Watch A Venomous Snake Emerge From Golf Course Hole And Slither By Players

A group of golfers in Australia were shocked when a red-bellied black snake emerged from a golf hole.

By Douglas Helm | Published

king cobra snake

Apparently, venomous snakes might even interrupt your golf game while you’re in Australia! A group of golfers was at the Coast Golf Club in Sydney when a red-bellied black snake slithered out of the cup on the putting green. Fortunately, the serpent seemed content to go along its merry way, and the golfers presumably got back to finishing their game.

While you never really want to interact with a venomous animal, a red-bellied black snake might be the best-case scenario as far as dangerous Australian serpents go. While it’s true that the animal is venomous and should be given space, they’re one of the least aggressive elapid species in the outback. In fact, these big guys would much rather avoid humans completely.

The red-bellied black snake is a fairly common sight in Australia, especially in southeastern Queensland, Victoria, and eastern New South Wales (of which Sydney is the capital.) They are characterized by their sleek black coloring and crimson-red undersides. While the individual in the video was roughly four feet, they can easily get as long as six-and-a-half feet.

It’s not too surprising that this red-bellied black snake showed up at this golf course. Their habitats are usually near water, and the course is right on the coast (along with the presumed water features golf courses typically have). It probably thinks the golf course is as nice as we do.

As a cold-blooded creature, the red-bellied black snake in the video likely hid in the golf hole for a bit to get out of the sun and bring down its temperature. Of course, some noisy golfer and a golf ball entering your napping spot probably isn’t the most enjoyable experience, so it decided to find somewhere else to rest. Luckily the golfers didn’t decide to reach into the hole without looking.

A red-bellied black snake

As mentioned, the red-bellied black snake is fairly timid, so they don’t typically pose a huge threat to humans if you keep your distance. In most cases, the red-bellied serpent will attempt to flee before engaging in any kind of aggressive behavior. If it becomes agitated or feels trapped, it may rise up and hiss at its aggressor as a warning.

Even when threatened, red-bellied black snakes may sometimes do mock strikes with closed mouths to try and scare off aggressors. In short, these reptiles don’t want to interact with you any more than you want to run into them. Of course, if one ends up biting you, it’s important to seek medical attention.

The red-bellied black snake is venomous, though its bite very rarely leads to fatal consequences. Typically, the symptoms for victims may even be mild, though some lead to hospitalization.
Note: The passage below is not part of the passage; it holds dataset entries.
(* ===== verification/SnapshotWitness.v ===== *)
(** * The snapshot theorems at concrete inputs

    A directory of two mailboxes in a folder, a symbolic link and a file beside
    it; the store is the one of [Instances.v] and the manifest text a CBOR
    array. *)

From Stdlib Require Import ZArith Lia Ascii.
From stdpp Require Import base gmap sets strings sorting option list.
From S2P Require Import Prelude Workflow WorkflowSpec Hex Blocks Cbor Instances Snapshot SnapshotSpec.
#[local] Open Scope Z_scope.

#[local] Instance entry_eq_dec : EqDecision SourceSnapshotManifestEntry.
Proof. solve_decision. Defined.
#[local] Instance manifest_eq_dec : EqDecision SourceSnapshotManifest.
Proof. solve_decision. Defined.

Definition entry_value (e : SourceSnapshotManifestEntry) : value :=
  VArray [VText (relative_path e); VText (entry_block_id e); VInteger (byte_length e)].
Definition value_entry (v : value) : option SourceSnapshotManifestEntry :=
  match v with
  | VArray [VText p; VText i; VInteger n] => Some {| relative_path := p; entry_block_id := i; byte_length := n |}
  | _ => None
  end.
Definition manifest_value (m : SourceSnapshotManifest) : value :=
  VArray [VInteger (manifest_schema_version m); VText (manifest_source_uri m); VText (manifest_snapshot_id m);
    VText (acquired_at m); VArray (entry_value <$> manifest_entries m)].
Definition value_manifest (v : value) : option SourceSnapshotManifest :=
  match v with
  | VArray [VInteger n; VText uri; VText i; VText t; VArray l] =>
      entries ← mapM value_entry l;
      Some {| manifest_schema_version := n; manifest_source_uri := uri; manifest_snapshot_id := i;
              acquired_at := t; manifest_entries := entries |}
  | _ => None
  end.
Definition read_manifest (b : bytes) : result string SourceSnapshotManifest :=
  ok_or ('(v, _) ← decode (length b) b; value_manifest v) "invalid manifest".

(** A manifest that would not read back is refused. *)
#[local] Instance toy_manifest_json : ManifestJson := {|
  manifest_to_vec m :=
    let b := encode (manifest_value m) in
    match read_manifest b with
    | Ok m' => if decide (m = m') then Ok b else Err "not representable"
    | Err e => Err e
    end;
  identity_to_vec uri entries := Ok (encode (VArray [VText uri; VArray (entry_value <$> entries)]));
  manifest_from_slice := read_manifest
|}.
#[local] Instance toy_manifest_json_laws : ManifestJsonLaws.
Proof.
  intros m b. cbn -[encode read_manifest manifest_value].
  destruct (read_manifest _) as [m'|e] eqn:Hm; [|done]. case_decide as Hd; [|done]. intros Hb.
  assert (encode (manifest_value m) = b) as <- by congruence.
  change (read_manifest (encode (manifest_value m)) = Ok m). by rewrite Hm, <-Hd.
Qed.

Definition mbox (s : string) : dnode := NFile (Ok (as_bytes s)).
Definition tree_a : dnode :=
  NDir (Ok [("z.txt", mbox "z"); ("ietf", NDir (Ok [("b.mbox", mbox "B"); ("a.mbox", mbox "A")])); ("link", NSymlink)]).
Definition tree_b : dnode :=
  NDir (Ok [("link", NSymlink); ("z.txt", mbox "z"); ("ietf", NDir (Ok [("a.mbox", mbox "A"); ("b.mbox", mbox "B")]))]).

Abbreviation outcome A := (result (SourceSnapshotAcquisitionError (BlockStoreError mem_store)) A).
Definition collected (root : path) (tree : dnode) : mem_store * outcome (list SourceSnapshotManifestEntry) :=
  collect_snapshot_entries root tree (∅ : mem_store).
Definition entries_a : list SourceSnapshotManifestEntry :=
  match (collected ["tmp"] tree_a).2 with Ok l => l | Err _ => [] end.
Lemma collected_a : collected ["tmp"] tree_a = ((collected ["tmp"] tree_a).1, Ok entries_a).
Proof. vm_compute. reflexivity. Qed.
Lemma collected_b : collected ["mnt"; "x"] tree_b = ((collected ["mnt"; "x"] tree_b).1, Ok entries_a).
Proof. vm_compute. reflexivity. Qed.

Lemma collect_snapshot_entries_spec_witness :
  relative_path <$> entries_a = ["ietf/a.mbox"; "ietf/b.mbox"; "z.txt"] ∧ ∃ files,
    lists [] tree_a files ∧ entries_a = snapshot_entry (S := mem_store) <$> files.
Proof.
  split; [vm_compute; reflexivity|].
  destruct (collect_snapshot_entries_spec (S := mem_store) ["tmp"] tree_a (∅ : mem_store)
    (collected ["tmp"] tree_a).1 (Ok entries_a) collected_a) as (_&_&files&Hf&He&_).
  exists files. split; [exact Hf|exact He].
Defined.

Lemma trees_same : same_tree tree_a tree_b.
Proof.
  eapply (same_dir _ _ [("z.txt", mbox "z");
    ("ietf", NDir (Ok [("a.mbox", mbox "A"); ("b.mbox", mbox "B")])); ("link", NSymlink)]).
  - apply (Permutation_app_comm [_; _] [_]).
  - by apply (bool_decide_unpack (NoDup _)).
  - repeat constructor. eapply (same_dir _ _ [("b.mbox", mbox "B"); ("a.mbox", mbox "A")]).
    + constructor.
    + by apply (bool_decide_unpack (NoDup _)).
    + repeat constructor.
Qed.

Lemma snapshot_id_reproducible_witness :
  derive_source_snapshot_id "uri" entries_a = derive_source_snapshot_id "uri" entries_a ∧ entries_a ≠ [].
Proof.
  split; [|vm_compute; discriminate].
  exact (proj2 (snapshot_id_reproducible (S := mem_store) ["tmp"] ["mnt"; "x"] tree_a tree_b ∅
    (collected ["tmp"] tree_a).1 ∅ (collected ["mnt"; "x"] tree_b).1 entries_a entries_a "uri"
    trees_same collected_a collected_b)).
Defined.

(** ** Acquisitions

    [rsync] succeeds, or the connection is lost. *)
Definition good : RsyncRunner (BlockStoreError mem_store) := λ _ _, Ok tree_a.
Definition lost : RsyncRunner (BlockStoreError mem_store) := λ _ _, Err (RsyncFailed "connection lost").
Definition journal0 : WorkflowJournal := initial_journal sample_init.
Definition acquire_run (runner : RsyncRunner (BlockStoreError mem_store)) :
    (mem_store * WorkflowJournal) * outcome AcquiredSourceSnapshot :=
  acquire_source_snapshot (Ok ()) runner " rsync://ietf/mail " ["tmp"] "now" ((∅ : mem_store), journal0).
Definition journal1 : WorkflowJournal := (acquire_run good).1.2.
Definition acquired1 : AcquiredSourceSnapshot :=
  match (acquire_run good).2 with
  | Ok a => a
  | Err _ => {| acquired_snapshot_id := ""; manifest_block_id := ""; manifest := None; reused_existing := false |}
  end.
Lemma acquire_good : acquire_run good = ((acquire_run good).1.1, journal1, Ok acquired1).
Proof. vm_cast_no_check (eq_refl (acquire_run good)). Qed.
Lemma acquire_lost : acquire_run lost = ((∅, interrupted "now" journal0), Err (RsyncFailed "connection lost")).
Proof. vm_cast_no_check (eq_refl (acquire_run lost)). Qed.

Lemma structural0 : structural journal0.
Proof. apply sample_initial_valid. Qed.

Lemma acquire_safe_witness :
  structural (interrupted "now" journal0) ∧ acquisition_completed_at (source_snapshot (interrupted "now" journal0)) = None
  ∧ structural journal1 ∧ snapshot_readable (acquire_run good).1.1 journal1.
Proof.
  assert (snapshot_readable (∅ : mem_store) journal0) as H0 by (intros t [=]).
  destruct (acquire_safe (S := mem_store) (Ok ()) lost " rsync://ietf/mail " ["tmp"] "now" ∅ _ journal0 _ _
    structural0 H0 acquire_lost) as (_&Hl&_&_).
  destruct (acquire_safe (S := mem_store) (Ok ()) good " rsync://ietf/mail " ["tmp"] "now" ∅ _ journal0 _ _
    structural0 H0 acquire_good) as (_&Hg&Hr&_).
  split; [exact Hl|]. split; [reflexivity|]. split; [exact Hg|exact Hr].
Defined.

Lemma acquire_idempotent_witness : ∃ m,
  acquire_source_snapshot (Ok ()) lost "rsync://ietf/mail" ["elsewhere"] "later" ((acquire_run good).1.1, journal1)
  = ((acquire_run good).1.1, journal1, Ok (reuse_result (manifest_block_id acquired1) m)).
Proof.
  destruct (acquire_idempotent (S := mem_store) (Ok ()) good " rsync://ietf/mail " ["tmp"] "now" ∅ _ journal0 _ _
    acquire_good) as (m&_&_&Hm).
  exists m. apply Hm; [reflexivity|vm_compute; reflexivity|vm_compute; discriminate].
Defined.
Definition disk0 : disk := Disk {["journal.json" := [48; 10]]}
  [None; None; None; None; None; Some (Fault (IoError OtherKind "disk full") [])] [].
Definition save_run : disk * result WorkflowJournalError unit := save Unix "journal.json" sample_journal disk0.

Lemma save_atomic_witness :
  save_run.2 = Err (PersistJournal "journal.json" (IoError OtherKind "disk full"))
  ∧ seen save_run.1 ≠ []
  ∧ Forall (λ g, loads "journal.json" g = Ok (Some (initial_journal sample_init))
      ∨ loads "journal.json" g = Ok (Some sample_journal)) (seen save_run.1)
  ∧ loads "journal.json" (on_disk (save Unix "journal.json" sample_journal (Disk (on_disk disk0) [] [])).1)
    = Ok (Some sample_journal).
Proof.
  split; [vm_compute; reflexivity|]. split; [vm_compute; discriminate|]. split.
  - destruct (save_atomic "journal.json" sample_journal disk0 save_run.1 save_run.2) as (_&(states&Hs&Hst)&_);
      [by intros dir g|vm_compute; reflexivity|].
    cbn [seen disk0] in Hs. rewrite app_nil_r in Hs. rewrite Hs. eapply Forall_impl; [exact Hst|].
    intros g [[Hg|Hg] _]; [left|by right]. rewrite Hg. vm_compute. reflexivity.
  - apply (save_atomic "journal.json" sample_journal (Disk (on_disk disk0) [] []) _ (Ok ()));
      [by intros dir g|vm_compute; reflexivity..].
Defined.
The potency of the bite is more dangerous for children and pets.

If a red-bellied black snake does bite, the victim may experience symptoms like nausea, vomiting, headache, abdominal pain, diarrhea, sweating, local or general muscle pain and weakness, and red-brown urine, according to the Australian Museum. So, while these snakes are pretty unlikely to kill you, they’re still not really an animal you’d want to mess with. You probably wouldn’t want to play an extended round of golf with one either.